To add to it, the other thing besides being more explicit about the schedule for me was doing things in the morning before work. Even tough I was never a morning person, this helped me a lot with consistency since I can guarantee to get the time in every day while being more or less in the same physical/mental shape every time. Whereas end of day, I might feel too tired, finishing at different hours, have other things on mind, spontaneously getting asked to go for some social activity with friends, etc.
I have seen general advice for creatives, and sometimes applied it, that if you want to have a creative day you should more-or-less roll out of bed into that work.

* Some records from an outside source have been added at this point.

(** In a game obtained through the interface, a position at which a move
    has been made takes no second move, whoever tries and whenever. *)
Lemma position_accepted_once g p r c calls q :
  reachable g → valid_move g p r c →
  ∃ msg,
    move (play (move g p (pos r c)).1 calls) q (pos r c)
    = (play (move g p (pos r c)).1 calls, Raise (InvalidMovement msg)).
Proof.
  intros Hreach Hvalid.
  destruct (decide (p = "-")) as [->|Hp].
  - assert (terminal (move g "-" (pos r c)).1) as Hterm.
    { apply dash_move_terminal; [|done]. apply reachable_dash; [done|].
      destruct (reachable_mover g "-" r c Hreach Hvalid); auto. }
    rewrite (play_terminal _ calls Hterm).
    rewrite (game_over_refuses _ q (pos r c) Hterm). eauto.
  - pose proof Hvalid as [? _ _ _ Hr Hc Hempty].
    destruct (valid_move_accepted g p r c Hvalid) as [_ Hboard].
    eapply occupied_rejected; [done..| |done].
    apply play_keeps_cell; [|done].
    rewrite Hboard. apply cell_at_set_cell_eq. by rewrite Hempty.
Qed.

(** * The properties of the specification *)

(** ** C1: a winning move *)

(** C1 (as amended): a valid move by a player [p] with a non-empty
    identifier that completes one of the eight lines (three rows, three
    columns, two diagonals, all three cells holding [p]) leaves the game with
    the cell marked, [winner = p] and [next_turn = None], and raises
    [GameOver] with the message ["p" wins!], the identifier in double
    quotes.  The state paired with the exception is the one at the moment it
    is raised, so the three mutations precede the signal. *)
Theorem move_win g p r c :
  valid_move g p r c →
  completes (set_cell (board g) r c p) p →
  p ≠ EmptyString →
  move g p (pos r c) =
    ({| player1 := player1 g; player2 := player2 g;
        board := set_cell (board g) r c p;
        next_turn := None; winner := Some p |},
     Raise (GameOver (dq +:+ p +:+ dq +:+ " wins!"))).
Proof.
  intros H Hline Hp. pass_checks H.
  rewrite check_winning_combinations_win
    by (by try apply wf_board_set_cell).
  cbn [truthy_opt]. by rewrite truthy_nonempty.
Qed.

Lemma move_win_witness :
  valid_move game_before_win "A" 0 2
  ∧ completes (set_cell (board game_before_win) 0 2 "A") "A"
  ∧ "A" ≠ EmptyString
  ∧ move game_before_win "A" (pos 0 2) =
      ({| player1 := "A"; player2 := "B";
          board := [["A"; "A"; "A"]; ["B"; "B"; "-"]; ["-"; "-"; "-"]];
          next_turn := None; winner := Some "A" |},
       Raise (GameOver (dq +:+ "A" +:+ dq +:+ " wins!"))).
Proof.
  split; [apply valid_move_before_win|].
  split; [evaluate|]. split; [done|].
  instance_of (move_win game_before_win "A" 0 2 valid_move_before_win
                 ltac:(evaluate) ltac:(done)).
Defined.

(** Against C1 as stated: when A completes the top row the message of
    [GameOver] is not [A wins!], the identifier being quoted; and when the
    player who completes the top row has the empty string as identifier,
    [move] returns normally, records no winner and passes the turn on. *)
Lemma move_win_counterexample :
  valid_move game_before_win "A" 0 2
  ∧ completes (set_cell (board game_before_win) 0 2 "A") "A"
  ∧ (move game_before_win "A" (pos 0 2)).2 ≠ Raise (GameOver "A wins!")
  ∧ valid_move game_anon_before_win EmptyString 0 2
  ∧ completes (set_cell (board game_anon_before_win) 0 2 EmptyString)
      EmptyString
  ∧ move game_anon_before_win EmptyString (pos 0 2) =
      ({| player1 := EmptyString; player2 := "B";
          board := [[EmptyString; EmptyString; EmptyString];
                    ["B"; "B"; "-"]; ["-"; "-"; "-"]];
          next_turn := Some "B"; winner := None |},
       Ok ()).
Proof.
  split; [apply valid_move_before_win|]. split; [evaluate|].
  split; [evaluate|].
  split; [apply valid_move_anon_before_win|]. split; evaluate.
Qed.

(** ** C2: a game that is over *)

(** C2 (as amended): in a game obtained through the interface whose winner
    is set or whose board is full, and likewise in the game any call that
    raised [GameOver] leaves behind, every call to [move], by any player at
    any position, leaves the game as it is and raises [InvalidMovement] with
    the message [Game is over.] (with the full stop).  Nothing is assumed of
    the player or the position, so this check comes before the other three. *)
Theorem move_game_over g :
  reachable g →
  (winner g ≠ None ∨ board_full (board g) →
   ∀ p position,
     move g p position = (g, Raise (InvalidMovement "Game is over.")))
  ∧ (∀ q position' g' msg,
       move g q position' = (g', Raise (GameOver msg)) →
       ∀ p position,
         move g' p position = (g', Raise (InvalidMovement "Game is over."))).
Proof.
  intros [_ Hw]%reachable_inv. split.
  - intros Hover p position. apply game_over_refuses.
    destruct Hover as [Hset|?]; [left | by right].
    by destruct Hw.
  - intros q position' g' msg Hmove p position.
    apply game_over_refuses. by eapply game_over_terminal.
Qed.

Lemma move_game_over_witness :
  reachable game_won
  ∧ winner game_won ≠ None
  ∧ move game_won "B" (pos 2 2)
    = (game_won, Raise (InvalidMovement "Game is over.")).
Proof.
  assert (winner game_won ≠ None) as Hwinner by evaluate.
  split; [apply reachable_game_won|]. split; [done|].
  instance_of (proj1 (move_game_over game_won reachable_game_won)
                 (or_introl Hwinner) "B" (pos 2 2)).
Defined.

(** Against C2 as stated: the message raised on a game that has a winner is
    not [Game is over]; it ends with a full stop. *)
Lemma move_game_over_counterexample :
  reachable game_won
  ∧ winner game_won = Some "A"
  ∧ (move game_won "B" (pos 2 2)).2
    = Raise (InvalidMovement "Game is over.")
  ∧ (move game_won "B" (pos 2 2)).2
    ≠ Raise (InvalidMovement "Game is over").
Proof.
  split; [apply reachable_game_won|]. repeat split; evaluate.
Qed.

(** ** C3: a move after which the game goes on *)

(** C3: a valid move that neither completes a line nor fills the board
    returns normally with the cell marked and [next_turn] set to [player1]
    if it was [player2] and to [player2] otherwise.  Hence the turn passes
    from [player1] to [player2] and from [player2] to [player1]; in a game
    obtained through the interface the mover is one of the two, and then the
    next move that returns normally is made by the other player and hands the
    turn back: over successive successful moves [next_turn] alternates. *)
Theorem move_continue g p r c :
  valid_move g p r c →
  ¬ completes (set_cell (board g) r c p) p →
  ¬ board_full (set_cell (board g) r c p) →
  let next :=
    if bool_decide (next_turn g = Some (player2 g))
    then player1 g else player2 g in
  let g' :=
    {| player1 := player1 g; player2 := player2 g;
       board := set_cell (board g) r c p;
       next_turn := Some next; winner := None |} in
  move g p (pos r c) = (g', Ok ())
  ∧ (p = player1 g → next = player2 g)
  ∧ (p = player2 g → next = player1 g)
  ∧ (reachable g → p = player1 g ∨ p = player2 g)
  ∧ (p = player1 g ∨ p = player2 g →
     ∀ q position g'',
       move g' q position = (g'', Ok ()) →
       q = next ∧ next_turn g'' = Some p).
Proof.
  intros H Hline Hfull next g'.
  assert (next_turn g = Some p) as Hturn by (by destruct H).
  assert (p = player1 g → next = player2 g) as H1.
  { intros ->. subst next. rewrite Hturn. case_bool_decide; congruence. }
  assert (p = player2 g → next = player1 g) as H2.
  { intros ->. subst next. rewrite Hturn. by rewrite bool_decide_eq_true_2. }
  split; [|split; [done|split; [done|split]]].
  - subst g' next. pass_checks H.
    rewrite check_winning_combinations_none
      by (by try apply wf_board_set_cell).
    cbn [truthy_opt].
    rewrite (proj2 (board_is_full_false _) Hfull).
    unfold set_next_turn, set_board. simpl. rewrite Hturn.
    by match goal with Hw : winner g = None |- _ => rewrite Hw end.
  - intros Hreach. by eapply reachable_mover.
  - intros Hp q position g'' Hmove.
    apply move_returns in Hmove as (Hq & _ & _ & ->).
    simpl in *. injection Hq as <-. split; [done|]. f_equal.
    case_bool_decide as Hn.
    + injection Hn as Hn. destruct Hp as [->| ->]; [done|].
      by rewrite H2 in *.
    + destruct Hp as [->| ->]; [|done].
      rewrite H1 in Hn; done.
Qed.

Lemma move_continue_witness :
  valid_move game_AB "A" 1 1
  ∧ ¬ completes (set_cell (board game_AB) 1 1 "A") "A"
  ∧ ¬ board_full (set_cell (board game_AB) 1 1 "A")
  ∧ move game_AB "A" (pos 1 1) =
      ({| player1 := "A"; player2 := "B";
          board := [["-"; "-"; "-"]; ["-"; "A"; "-"]; ["-"; "-"; "-"]];
          next_turn := Some "B"; winner := None |},
       Ok ()).
Proof.
  split; [apply valid_move_AB|]. split; [evaluate|]. split; [evaluate|].
  instance_of (proj1 (move_continue game_AB "A" 1 1 valid_move_AB
                        ltac:(evaluate) ltac:(evaluate))).
Defined.

(** ** C4: a tie *)

(** C4: a valid move that completes no line but leaves the board full sets
    [next_turn = None], leaves [winner = None] and raises
    [GameOver("Game is tied!")]; [get_next_turn] then returns [None]. *)
Theorem move_tie g p r c :
  valid_move g p r c →
  ¬ completes (set_cell (board g) r c p) p →
  board_full (set_cell (board g) r c p) →
  move g p (pos r c) =
    ({| player1 := player1 g; player2 := player2 g;
        board := set_cell (board g) r c p;
        next_turn := None; winner := None |},
     Raise (GameOver "Game is tied!"))
  ∧ get_next_turn (move g p (pos r c)).1 = None
  ∧ get_winner (move g p (pos r c)).1 = None.
Proof.
  intros H Hline Hfull.
  assert (move g p (pos r c) =
    ({| player1 := player1 g; player2 := player2 g;
        board := set_cell (board g) r c p;
        next_turn := None; winner := None |},
     Raise (GameOver "Game is tied!"))) as ->; [|done].
  pass_checks H.
  rewrite check_winning_combinations_none
    by (by try apply wf_board_set_cell).
  cbn [truthy_opt].
  rewrite (proj2 (board_is_full_spec _) Hfull).
  unfold set_next_turn, set_board. simpl. by f_equal; f_equal.
Qed.

Lemma move_tie_witness :
  valid_move game_before_tie "A" 2 2
  ∧ ¬ completes (set_cell (board game_before_tie) 2 2 "A") "A"
  ∧ board_full (set_cell (board game_before_tie) 2 2 "A")
  ∧ move game_before_tie "A" (pos 2 2) =
      ({| player1 := "A"; player2 := "B";
          board := [["A"; "B"; "A"]; ["A"; "B"; "B"]; ["B"; "A"; "A"]];
          next_turn := None; winner := None |},
       Raise (GameOver "Game is tied!")).
Proof.
  split; [apply valid_move_before_tie|]. split; [evaluate|]. split; [evaluate|].
  instance_of (proj1 (move_tie game_before_tie "A" 2 2 valid_move_before_tie
                        ltac:(evaluate) ltac:(evaluate))).
Defined.

(** ** C5: a call out of turn *)

(** C5 (as amended): in a game with no winner and a board that is not full,
    a call by a player other than [next_turn] leaves the game as it is and
    raises [InvalidMovement] whose message is [str(next_turn)] in double
    quotes followed by [ moves next.]; the position plays no part, so this
    check comes after the game-over check and before the other two. *)
Theorem move_wrong_turn g p position :
  winner g = None →
  ¬ board_full (board g) →
  next_turn g ≠ Some p →
  move g p position =
    (g, Raise (InvalidMovement
                 (dq +:+ py_str (next_turn g) +:+ dq +:+ " moves next."))).
Proof.
  intros Hw Hfull Hturn. unfold move, get_next_turn. cbv zeta.
  rewrite Hw, (proj2 (board_is_full_false _) Hfull).
  by rewrite bool_decide_eq_true_2.
Qed.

You might have some fresh inspiration to follow and not lose. You have the energy. By sleep your mind has been cleared of distractions.

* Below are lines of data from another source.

(** * Environment resolution of the Claude agent SDK

  A shallow embedding of [claude_agent_sdk/_internal/env.py] and of the
  configuration objects its tests exercise, with the properties the
  specification states about them.

  Python code runs against a process: the table [os.environ] and the
  mutable dictionaries that callers hold references to.  The embedding
  threads that process through every operation and lets an operation
  raise, so that "does not raise" and "does not write" are statements
  about the code and not about the notation. *)

From Stdlib Require Import QArith Ascii String DecimalString DecimalPos DecimalN.
From stdpp Require Import base option gmap strings fin_maps.

Local Open Scope string_scope.

(** ** Python values, the process and the monad of Python code *)

Module Py.

(** A [str] is the string of its bytes, the form in which [os.environ]
    keeps names and values; a [dict[str, str]] is a finite map from
    strings to strings, [gmap string string]. *)

(** The identity of a mutable object. *)
Definition loc := positive.

(** What a piece of Python code can read and write: [os.environ] and the
    dictionaries that live on the heap. *)
Record process := Process {
  os_environ : gmap string string;
  heap : gmap loc (gmap string string)
}.

Inductive exn :=
| TypeError
| KeyError (key : string)
| InvalidConfigValue (text : string)
| DanglingReference (l : loc).

Inductive result (A : Type) :=
| Ok (a : A)
| Raise (e : exn).
Arguments Ok {A} a.
Arguments Raise {A} e.

(** A computation returns or raises, and leaves a process behind. *)
Definition M (A : Type) : Type := process → result A * process.

Definition ret {A} (a : A) : M A := λ σ, (Ok a, σ).
Definition raise {A} (e : exn) : M A := λ σ, (Raise e, σ).
Definition bind {A B} (m : M A) (k : A → M B) : M B :=
  λ σ, match m σ with
       | (Ok a, σ') => k a σ'
       | (Raise e, σ') => (Raise e, σ')
       end.

#[global] Instance M_ret : MRet M := @ret.
#[global] Instance M_bind : MBind M := λ A B k m, bind m k.

(** The value and the final process of a run. *)
Definition returned {A} (m : M A) (σ : process) : result A := (m σ).1.
Definition after {A} (m : M A) (σ : process) : process := (m σ).2.

(** *** Dictionaries on the heap *)

(** A parameter of type [dict[str, str] | None]. *)
Definition optional_dict := option loc.

Definition deref (l : loc) : M (gmap string string) :=
  λ σ, match heap σ !! l with
       | Some d => (Ok d, σ)
       | None => (Raise (DanglingReference l), σ)
       end.

(** [bool(v)]: [None] and the empty dictionary are false. *)
Definition truthy (v : optional_dict) : M bool :=
  match v with
  | None => mret false
  | Some l => d ← deref l; mret (bool_decide (d ≠ ∅))
  end.

(** [key in v]: [None] is not a container. *)
Definition contains (key : string) (v : optional_dict) : M bool :=
  match v with
  | None => raise TypeError
  | Some l => d ← deref l; mret (bool_decide (is_Some (d !! key)))
  end.
Lemma sprint_name_prefix_collects_witness :
  ScenarioWords.W10 ∈ get_sprint_issues "Week 1" [ScenarioWords.W10].
Proof.
  apply (sprint_name_prefix_collects "Week 1" "0" ScenarioWords.W10
           [ScenarioWords.W10]).
  - apply list_elem_of_here.
  - reflexivity.
  - apply ascii_board_issue_W10.
  - left. reflexivity.
Defined.
Lemma dataset_loaded_once_witness :
  let s := commit (fetchAllAnimals_settle (Response true (Some sample_response)))
             mounted in
  allAnimals (commit (handleRegionChange "RM") s) = sample_dataset.
Proof.
  intros s.
  assert (step ITEMS_PER_PAGE s (commit (handleRegionChange "RM") s)) as Hs.
  { eapply step_region; [reflexivity|].
    apply (bool_decide_unpack _). vm_compute. reflexivity. }
  pose proof (dataset_loaded_once ITEMS_PER_PAGE s _ (rtc_once _ _ Hs)
                ltac:(reflexivity)) as (_ & Ha & _).
  exact Ha.
Defined.

Section Lifecycle.

Variable pageSize : Z.
Hypothesis pageSize_pos : 1 <= pageSize.

Lemma selection_invariant_mounted : selection_invariant mounted.
Proof. split; [done | by left]. Qed.

Lemma selection_invariant_step (s s' : State) :
  step pageSize s s' -> selection_invariant s -> selection_invariant s'.
Proof.
  intros Hstep [Hload Hsel].
  destruct Hstep as [o Hloading | c value Hr Hv | c Hr _ | c Hr _
                    | c index Hr _].
  - destruct (settle_page o s) as (_ & Hl & Hs).
    split; [by rewrite Hl | left; rewrite Hs; auto].
  - apply render_catalog in Hr as (Hl & _ & Hopt & _).
    rewrite Hopt in Hv. apply elem_of_cons in Hv.
    split; [cbn; by rewrite Hl | exact Hv].
  - apply render_catalog in Hr as (Hl & _).
    split; [cbn; by rewrite Hl | exact Hsel].
  - apply render_catalog in Hr as (Hl & _).
    split; [cbn; by rewrite Hl | exact Hsel].
  - apply render_catalog in Hr as (Hl & _).
    split; [cbn; by rewrite Hl | exact Hsel].
Qed.

Lemma reachable_selection_invariant (s : State) :
  reachable pageSize s -> selection_invariant s.
Proof.
  revert s. apply rtc_ind_r.
  - apply selection_invariant_mounted.
  - intros s1 s2 _ Hstep IH. by apply (selection_invariant_step s1).
Qed.

Lemma reachable_filtered_nonempty (s : State) :
  reachable pageSize s -> allAnimals s <> [] -> filtered s <> [].
Proof.
  intros Hs Hdata. apply reachable_selection_invariant in Hs as [_ [Hall|Hr]].
  - unfold filtered. by rewrite Hall, filteredAnimals_all.
  - by apply filteredAnimals_offered_nonempty.
Qed.

Lemma reachable_page_in_range (s : State) :
  reachable pageSize s -> allAnimals s <> [] ->
  1 <= currentPage s <= pages pageSize s.
Proof.
  intros Hs Hdata.
  pose proof (reachable_filtered_nonempty s Hs Hdata) as Hne.
  apply (totalPages_pos_iff pageSize _ pageSize_pos) in Hne.
  apply reachable_page_invariant in Hs as [_ Hpage]; [|done].
  fold (pages pageSize s) in Hne. lia.
Qed.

only thing I'd recommend changing is doing it every day, even if it's a very small amount. That makes it easier to keep the habit going. I only workout hard 3 days a week, but I do lighter exercise the other days for maybe 15 minutes because it just seems easier mentally to stay consistent
Yeah true. My discipline isn't great so that's another reason for the modest initial goals. What drives me though is the sheer desire to do it. I don't do it through gritted teeth a lot of the time because I've cultivated the sheer will do learn these things. For the days that the desire is flagging, I have to fall back on grit but not too often. So another secret here is "cultivate your desire to do something" and to that I'd add "try to keep it as fun as possible". Desire is key.
Totally agree that modest goals make it easier to get started, get some "little" wins, and help build up steam over time.
I guess the point I was trying to make is when you set the specific schedule, convince yourself its not optional. I make the mistake all the time of saying things like "yea I'm going running at 7am tomorrow", but deep down I don't full commit to it.
Yeah I'm with you on the 7am thing. I think sometimes you just had to admit that maybe the time doesn't work for you even though you want it to. I can't run without having been awake for at least one hour and being fairly well hydrated etc and I rarely get out of bed before 0630 so I tend to run after the nursery / school drop off.
WFH helps here as I can drop kids off and then run, shower and be at my desk for 0900. I'd run at lunchtime at work otherwise if it wasn't for WFH but this also makes it easier.
I'm a little confused. You mention specific times so you can't wiggle out of them, but your approach to piano sounds like just that. Are you scheduling these sessions ahead of time for each week?
If you have not heard them, you might appreciate the old phrases: If you want something done give it to a busy person. And: The busiest person has time for everything.
I have a friend who's teaching me. I definitely recommend a teacher if you can get one. If not then apps can give you a little taste and take you somewhere for sure. I personally recommend Flowkey.
My 'secrets' are rather boring; schedule specific times, keep it achievable and don't overdo it in the early days. Little and often works wonders and you build the ritual / habit that way. You can then scale the frequency and length of time per session accordingly.
Strangely, having kids made me much better at this too. When I had loads of free time I wasted a lot more of it. Now my free time is very limited, it's much more precious.